Auch die Beziehungen zwischen den Behörden und iranischen Filmemachern sind angespannt, weil das Land derzeit mit hoher Inflation eine der schwersten Wirtschaftskrisen seiner Geschichte erlebt. Iraner protestierten im Juni massenhaft und beschuldigten die Behörden der Inkompetenz und Korruption in der Stadt Abadan, nachdem ein Gebäude eingestürzt war.

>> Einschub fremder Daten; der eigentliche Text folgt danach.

(** * fires.py: download, inspect, analyse and save a daily fire snapshot

    A shallow embedding of [src/fires.py].  The script is glue around
    pandas, requests, earthkit and the file system, so the development has
    three layers:

    - the part of pandas the script uses (typed columns, boolean-mask
      selection, [sort_values], [nlargest], [to_csv]), modelled on columns
      as pandas stores them;
    - the world the script acts on (file system, console, network, clock,
      external loader) as explicit state and oracles, threaded through a
      state-and-exception monad;
    - the five functions of the script under the names they have in the
      source, the loop of the fetcher and the four sub-analyses of the
      analyzer as definitions of their own. *)

From Stdlib Require Import ZArith Ascii Floats.SpecFloat.
From stdpp Require Import base list gmap strings sorting.

(* String literals are read in [string_scope]; the list and number
   notations stay in front of it. *)
Local Open Scope string_scope.
Local Open Scope nat_scope.
Local Open Scope list_scope.
Local Open Scope stdpp_scope.

(** ** Scalars and dtypes *)

(** A float64 is an IEEE-754 binary64 value; [S754_nan] is pandas' missing
    value. *)
Definition float64 : Type := spec_float.

Definition nan : float64 := S754_nan.
(** C9. In the branch without random error ([roll >= 10]) at most one action
    is applied per tick, and the board and the game-over flag are left alone.
    If the rotation differs from the target rotation, one clockwise rotation
    step is tried at the current column, then one column left, then one
    column right, and if all three are illegal the rotation and the position
    stay as they are.  If the rotation matches the target, the piece moves
    one column toward the target column when that step is legal, and stays
    otherwise. *)
Theorem strategic_move_single_step (fuel : nat) (g : Game) (roll move : Z) :
  10 ≤ roll →
  (Z.to_nat BOARD_HEIGHT ≤ fuel)%nat →
  validRotation (rotation (currentPiece g)) →
  ∃ bestX bestRot g',
    findBestPlacement fuel g = Some ((bestX, bestRot), g) ∧
    performStrategicMove fuel roll move g = Some (tt, g') ∧
    (∀ r c, board g' r c = board g r c) ∧ gameOver g' = gameOver g ∧
    type (currentPiece g') = type (currentPiece g) ∧
    y (currentPiece g') = y (currentPiece g) ∧
    let p := currentPiece g in
    let p' := currentPiece g' in
    let newRot := (rotation p + 1) `mod` 4 in
    let legal := fun col rot => placementLegal (board g) (type p) rot col (y p) in
    (rotation p ≠ bestRot →
       (legal (x p) newRot → rotation p' = newRot ∧ x p' = x p) ∧
       (¬ legal (x p) newRot → legal (x p - 1) newRot →
          rotation p' = newRot ∧ x p' = x p - 1) ∧
       (¬ legal (x p) newRot → ¬ legal (x p - 1) newRot → legal (x p + 1) newRot →
          rotation p' = newRot ∧ x p' = x p + 1) ∧
       (¬ legal (x p) newRot → ¬ legal (x p - 1) newRot → ¬ legal (x p + 1) newRot →
          rotation p' = rotation p ∧ x p' = x p)) ∧
    (rotation p = bestRot →
       rotation p' = rotation p ∧
       (x p < bestX → legal (x p + 1) (rotation p) → x p' = x p + 1) ∧
       (x p < bestX → ¬ legal (x p + 1) (rotation p) → x p' = x p) ∧
       (x p > bestX → legal (x p - 1) (rotation p) → x p' = x p - 1) ∧
       (x p > bestX → ¬ legal (x p - 1) (rotation p) → x p' = x p) ∧
       (x p = bestX → x p' = x p)).
Proof.
  intros Hroll Hfuel Hrot.
  pose proof (findBestPlacement_run fuel g Hfuel) as Hfind. cbv zeta in Hfind.
  set (best := fold_left _ _ _) in Hfind.
  exists best.1.2, best.2.
  unfold performStrategicMove. replace (roll <? 10) with false by lia.
  rewrite (bind_run_Some _ _ g g _ Hfind). cbv beta zeta. simpl fst. simpl snd.
  rewrite bind_run, getPiece_run. cbv beta iota.
  rewrite (clockwise_step _ Hrot).
  set (p := currentPiece g). set (newRot := (rotation p + 1) `mod` 4).
  destruct (Z.eqb_spec (rotation p) best.2) as [Heq | Hne]; cbn [negb].
  - destruct (Z.ltb_spec (x p) best.1.2) as [Hlt | Hge];
      [|destruct (Z.gtb_spec (x p) best.1.2) as [Hgt | Hle]].
    + run_canPlace Hok; finish_move Hfind.
    + run_canPlace Hok; finish_move Hfind.
    + finish_move Hfind.
  - run_canPlace Hok; [finish_move Hfind|].
    run_canPlace HokL; [finish_move Hfind|].
    run_canPlace HokR; finish_move Hfind.
Qed.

“Die iranische Gesellschaft ist immer lautstarker und mutiger geworden”, sagt Bagheri. „Aber die Arbeit dieser Welle von Regisseuren, die eine Form des ‚sozialen Kinos‘ darstellen, spiegelt die Missstände der Gesellschaft wider. Sie sind einfach ein Spiegelbild dieser Wut.“

Filmemacher solidarisieren sich nun mit den Demonstranten. Etwa 100 führende iranische Persönlichkeiten, darunter Panahi, Rasoulof und viele Künstler, unterzeichneten im Juni einen Brief, in dem sie die Behörden aufforderten, angesichts der Abadan-Proteste „die Waffen niederzulegen“.

Dies ist einer der Gründe, die die Behörden für die jüngsten Festnahmen nennen. „Einige Menschen stehen immer noch unter Druck und werden zur Rechenschaft gezogen. Sie werden aufgefordert, ihre Unterstützung für die Petition öffentlich zurückzuziehen“, sagt Bagheri. Allerdings hat noch keiner von ihnen zugestimmt.

Dieser Artikel ist eine Übersetzung des Originals ins Französische.